You know what's good for bolting stuff together? Bolts. 1cm diameter steel bolts, lots of them.
The chassis design is simple: Two carbon fiber plates with 8 evenly-ish spaced matching holes in each. They are connected with 1cm wide steel bolts, with nuts acting as a sort of spacer to hold the plates apart.
It's stable enough that I could stand on it and jump up and down without any fear of damaging it.
The Beaglebone black happens to fit nicely inside a plastic lightswitch box. The holes in the box line up reasonably well with the power input, the ethernet and usb ports (a little cutting required). This keeps and stray wire from... interacting... with the most expensive component. Not shown is that there is in fact some space left free underneath for thermal reasons.
Office chair wheels are pretty great. The have a mounting bracket, if used right this keeps your steering servo happy. They turn on an axis. Heck, the ones I found even have ball bearings!
The only problems are, too many of the parts turn freely relative to each other and it's hard to mount it to a servo.
If you want torque applied through the top to actually turn the wheel, you need to apply cyanoacylate then 2-part epoxy glue to some parts of the mechanism. They have a wide surface area in contact, so this works reasonably well.
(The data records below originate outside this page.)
(** What an input does, by the root of the tree that is rendered: nothing
    on the loader; on the sign-in form the two fields and the button; in
    the shell everything else.  The sign-out button is on the profile card,
    the confirm button of a loan in the loan dialog. *)
Definition handle `{JsRuntime} (a : Action) (e : Env) (s : AppState) : Outcome :=
  match rootOf s with
  | RootLoader => pure s
  | RootSignIn =>
      match a with
      | TypePhone value => pure (s <| authPhone := value |>)
      | TypePin value => pure (s <| authPin := value |>)
      | Login => handleLogin e s
      | _ => pure s
      end
  | RootShell =>
      match a with
      | TypePhone _ | TypePin _ | Login => pure s
      | Navigate t => pure (navigate t s)
      | ToggleProfile => pure (toggleProfile s)
      | Logout => if profileOpen s then handleLogout s else pure s
      | UpdateDraftQty itemId qty => pure (updateDraftQty itemId qty s)
      | CreateOrder => handleCreateOrder e s
      | StatusChange order status => handleStatusChange s order status
      | PickLoanCustomer c => pure (pickLoanCustomer c s)
      | ConfirmLoan => if loanStatusModalOpen s then confirmLoanStatus e s else pure s
      | AddLoanCustomer => addLoanCustomer e s
      | AddLoanEntry => addLoanEntry e s
      | OnCatalog a => catalogHandle a e s
      | OnStaff a => staffHandle a e s
      end
  end.

(** The state after a sequence of inputs, each at its moment. *)
Definition clicks `{JsRuntime} (l : list (Action * Env)) (s : AppState) : AppState :=
  fold_left (fun s ae => next (handle ae.1 ae.2 s)) l s.

Inductive Event :=
  | Act (c : nat) (a : Action) (e : Env)
  | Complete (c : nat) (r : WriteResult) (e : Env)
  | Snapshot (c : nat) (coll : Collection).

Section Steps.
Context `{JsRuntime}.

Definition act (a : Action) (e : Env) (cl : Client) : Client :=
  let o := handle a e (app cl) in
  resubscribe (cl <| app := next o |> <| pending ::= fun p => p ++ calls o |>).

(** The oldest pending call of a client completes.  A promise that is
    already resolved cannot fail. *)
Definition completeFirst (r : WriteResult) (e : Env) (d : Db) (cl : Client)
  : Db * Client :=
  match pending cl with
  | [] => (d, cl)
  | c :: rest =>
      let r := match write c with Some _ => r | None => WriteOk end in
      let d' :=
        match write c, r with
        | Some w, WriteOk => applyWrite w d
        | _, _ => d
        end in
      (d', resubscribe
             (cl <| app := complete c r (app cl) |>
                 <| pending := rest ++ map fireAndForget (completionWrites c r e) |>))
  end.

Definition deliver (coll : Collection) (d : Db) (cl : Client) : Client :=
  let f :=
    match coll with
    | CUsers => onUsers (capturedDraftWaiter cl) (capturedUser cl) (dbUsers d)
    | CItems => onItems (dbItems d)
    | COrders => onOrders (dbOrders d)
    | CLog => onLogs (dbLog d)
    | CLoanCustomers => onLoanCustomers (dbLoanCustomers d)
    end in
  resubscribe (cl <| app ::= f |>).

Definition step (w : World) (ev : Event) : World :=
  match ev with
  | Act c a e => w <| clients ::= alter (act a e) c |>
  | Complete c r e =>
      match clients w !! c with
      | Some cl =>
          let '(d', cl') := completeFirst r e (db w) cl in
          {| db := d'; clients := <[c := cl']> (clients w) |}
      | None => w
      end
  | Snapshot c coll => w <| clients ::= alter (deliver coll (db w)) c |>
  end.

Definition run (evs : list Event) (w : World) : World := fold_left step evs w.

End Steps.

(** The state of client [c]. *)
Definition clientState (w : World) (c : nat) : AppState :=
  app (default newClient (clients w !! c)).

(** All five subscriptions of client [c] deliver. *)
Definition syncAllEv (c : nat) : list Event :=
  map (Snapshot c) [CUsers; CItems; COrders; CLog; CLoanCustomers].

(** The entry under the key [k] of the customer stored at [p]. *)
Definition entryAt (db : Db) (p k : string) : option LoanEntry :=
  match alookup (dbLoanCustomers db) p with
  | Some c => alookup (DbLoanCustomer.loans c ?? []) k
  | None => None
  end.

(** The keys of the moment [e] are new to the ledger of [db]: the key
    [push] generates is neither a customer nor an entry, and no entry has
    the key [loan-<Date.now()>] of [addLoanEntry]. *)
Definition newKeys (e : Env) (db : Db) : Prop :=
  (pushKey e ∉ (dbLoanCustomers db).*1) /\
  Forall (fun kc => let keys := (DbLoanCustomer.loans kc.2 ?? []).*1 in
                    (pushKey e ∉ keys) /\ ("loan-" +:+ showZ (now e) ∉ keys))
         (dbLoanCustomers db).

#[export] Instance newKeys_dec e db : Decision (newKeys e db).
Proof. unfold newKeys. apply _. Defined.

(** What a handler at the moment [e] writes to the ledger: nothing, a
    customer under the generated key, or an entry under the generated key
    or under [loan-<Date.now()>]. *)
Inductive ledgerWrite (e : Env) : Write -> Prop :=
  | LedgerNone w : touchesLedger w = false -> ledgerWrite e w
  | LedgerCustomer c : ledgerWrite e (SetLoanCustomer (pushKey e) c)
  | LedgerEntry p x : ledgerWrite e (SetLoanEntry p (pushKey e) x)
  | LedgerManual p x : ledgerWrite e (SetLoanEntry p ("loan-" +:+ showZ (now e)) x).

(** The dialogs of the staff screen in [s'] are those of [s]. *)
Definition sameDialogs (s s' : AppState) : Prop :=
  actionWaiter s' = actionWaiter s /\ actionType s' = actionType s /\
  pendingDelete s' = pendingDelete s.

(** The sign-out and the inputs of the sign-in form. *)
Definition signing (a : Action) : bool :=
  match a with
  | Logout | TypePhone _ | TypePin _ | Login => true
  | _ => false
  end.

(** ** The entries of the ledger stay as recorded (I3) *)

Lemma alookup_SetLoanEntry db q j y p :
  alookup (dbLoanCustomers (applyWrite (SetLoanEntry q j y) db)) p =
  if decide (q = p)
  then Some ((alookup (dbLoanCustomers db) q ?? blankLoanCustomer)
               <| DbLoanCustomer.loans ::= fun l => Some (aset (l ?? []) j y) |>)
  else alookup (dbLoanCustomers db) p.
Proof. destruct db. apply alookup_updateChild. Qed.

(** New keys are new under every customer. *)
Lemma newKeys_fresh e db p :
  newKeys e db ->
  freshEntryKey db p (pushKey e) /\ freshEntryKey db p ("loan-" +:+ showZ (now e)).
Proof.
  intros [_ Hf]. unfold freshEntryKey.
  destruct (alookup (dbLoanCustomers db) p) as [c|] eqn:E.
  - apply alookup_Some_elem in E. by apply (proj1 (Forall_forall _ _) Hf (p, c)).
  - split; apply not_elem_of_nil.
Qed.

(** A new entry leaves the others as they are. *)
Lemma entryAt_SetLoanEntry db q j y p k x :
  freshEntryKey db q j ->
  entryAt db p k = Some x -> entryAt (applyWrite (SetLoanEntry q j y) db) p k = Some x.
Proof.
  unfold entryAt, freshEntryKey. intros Hj Hx. rewrite alookup_SetLoanEntry.
  case_decide as Hq; [subst q|done].
  destruct (alookup (dbLoanCustomers db) p) as [c|]; [|done]. simpl in *.
  rewrite alookup_aset_ne; [done|]. intros <-.
  apply alookup_None in Hj. by rewrite Hj in Hx.
Qed.

Section Frozen.
Context `{JsRuntime}.

(** The case analysis of a handler down to the list of its writes. *)
Ltac handler_writes :=
  cbv zeta; repeat case_match;
  cbn [writesOf calls started raised pure omap list_omap write statusCall
       thenOrBanner fireAndForget];
  rewrite ?elem_of_cons, ?elem_of_nil; intros Hin; destruct_or?; simplify_eq;
  try done; try (by constructor).

Lemma handleLogin_ledger e s w : w ∈ writesOf (handleLogin e s) -> ledgerWrite e w.
Proof. unfold handleLogin. handler_writes. Qed.

Lemma handleCreateOrder_ledger e s w :
  w ∈ writesOf (handleCreateOrder e s) -> ledgerWrite e w.
Proof. unfold handleCreateOrder. handler_writes. Qed.

Lemma handleStatusChange_ledger e s order status w :
  w ∈ writesOf (handleStatusChange s order status) -> ledgerWrite e w.
Proof. unfold handleStatusChange, updateOrderStatus. handler_writes. Qed.

Lemma addLoanCustomer_ledger e s w : w ∈ writesOf (addLoanCustomer e s) -> ledgerWrite e w.
Proof. unfold addLoanCustomer. handler_writes. Qed.

Lemma addLoanEntry_ledger e s w : w ∈ writesOf (addLoanEntry e s) -> ledgerWrite e w.
Proof. unfold addLoanEntry. handler_writes. Qed.

Lemma confirmLoanStatus_ledger e s w :
  w ∈ writesOf (confirmLoanStatus e s) -> ledgerWrite e w.
Proof.
  unfold confirmLoanStatus. handler_writes.
  all: match goal with E : addLoanEntryForOrder _ _ _ _ = Writes _ |- _ =>
         apply addLoanEntryForOrder_entry in E as (? & -> & _) end; apply LedgerEntry.
Qed.

Lemma catalogHandle_ledger a e s w :
  w ∈ writesOf (catalogHandle a e s) -> ledgerWrite e w.
Proof. intros []%catalogHandle_writes; by constructor. Qed.

Lemma staffHandle_ledger a e s w : w ∈ writesOf (staffHandle a e s) -> ledgerWrite e w.
Proof.
  intros Hk%staffHandle_targets. constructor.
  destruct w; try done; by destruct Hk as [?|(? & _ & ?)].
Qed.

Lemma handle_ledger a e s w : w ∈ writesOf (handle a e s) -> ledgerWrite e w.
Proof.
  unfold handle.
  destruct (rootOf s), a; try (by intros ?%elem_of_nil); try case_match;
    try (by intros ?%elem_of_nil);
    eauto using handleLogin_ledger, handleCreateOrder_ledger, handleStatusChange_ledger,
      addLoanCustomer_ledger, addLoanEntry_ledger, confirmLoanStatus_ledger,
      catalogHandle_ledger, staffHandle_ledger.
Qed.

(** A write under new keys keeps every entry. *)
Lemma ledgerWrite_keeps e w db p k x :
  ledgerWrite e w -> newKeys e db ->
  entryAt db p k = Some x -> entryAt (applyWrite w db) p k = Some x.
Proof.
  intros [w' Hw|c|q y|q y] Hn Hx;
    [| |apply entryAt_SetLoanEntry; [by apply (newKeys_fresh e)|done]..];
    unfold entryAt in *.
  - by rewrite dbLoanCustomers_frame.
  - destruct Hn as [Hc _], db. simpl in *. unfold setChild.
    rewrite alookup_aset_ne; [done|]. intros <-.
    apply alookup_None in Hc. by rewrite Hc in Hx.
Qed.

End Frozen.

(** C36. The entries of the ledger stay as recorded (I3).  Whatever the
    user does, in whatever state: a store call the handler starts leaves
    every entry of the ledger under its customer and key, with its amount,
    provided the keys of that moment (the generated key, and the key
    [loan-<Date.now()>] of a manual entry) are new to the ledger. *)
Theorem entries_frozen `{JsRuntime} a e s db w p k x :
  w ∈ writesOf (handle a e s) -> newKeys e db ->
  entryAt db p k = Some x -> entryAt (applyWrite w db) p k = Some x.
Proof. eauto using ledgerWrite_keeps, handle_ledger. Qed.

(** ** A dialog that is left open *)

Section StaleDialog.
Context `{JsRuntime}.

Lemma handleLogin_dialogs e s : sameDialogs s (next (handleLogin e s)).
Proof. unfold handleLogin. cbv zeta. repeat case_match; by destruct s. Qed.

(** Neither the sign-out nor anything on the sign-in form closes a
    dialog: [handleLogout] and [handleLogin] do not call [closeOverlays]. *)
Lemma signing_dialogs a e s : signing a = true -> sameDialogs s (next (handle a e s)).
Proof.
  destruct a; try done; intros _; unfold handle; repeat case_match;
    first [apply handleLogin_dialogs | by destruct s].
Qed.

Lemma sameDialogs_trans s1 s2 s3 :
  sameDialogs s1 s2 -> sameDialogs s2 s3 -> sameDialogs s1 s3.
Proof. unfold sameDialogs. intros (-> & -> & ->) (-> & -> & ->). done. Qed.

Lemma clicks_dialogs l s :
  Forall (fun ae => signing ae.1 = true) l -> sameDialogs s (clicks l s).
Proof.
  revert s. induction l as [|[a e] l IH]; intros s Hl; [done|].
  apply Forall_cons in Hl as [Ha Hl].
  eapply sameDialogs_trans; [by apply (signing_dialogs a e)|by apply IH].
Qed.

Lemma dialogOf_same s s' t : sameDialogs s s' -> dialogOf s' t = dialogOf s t.
Proof. unfold dialogOf. by intros (-> & -> & _). Qed.

(** The [Reset] button of an open reset dialog, in the shell. *)
Lemma confirmReset_writes e s u v :
  currentUser s = Some v -> dialogOf s Reset = Some u ->
  writesOf (handle (OnStaff ConfirmReset) e s) =
  [UpdateUserPin (userPathOf s (User.id u)) "0000"].
Proof. unfold handle, rootOf. intros -> Hd. cbn [staffHandle]. by rewrite Hd. Qed.

End StaleDialog.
The more difficult problem is attaching a cheap servo to it to turn the wheel, steering the robot. I tried arc/spot-welding a bolt to the top of the piece, which I could then cut to fit a servo horn. This was quite solid and worked for a while, but damage to the ball bearings from the welding heat made the part unreliable.
Careful welding should still work, but finally 2-part epoxy can just glue that cut bolt into place... although a better solution is proper rack-pinion steering.
A final note on this: sanding the wheels a bit and applying a thin coat of silicone (the cheap tube of rubbery sealant stuff) should improve traction.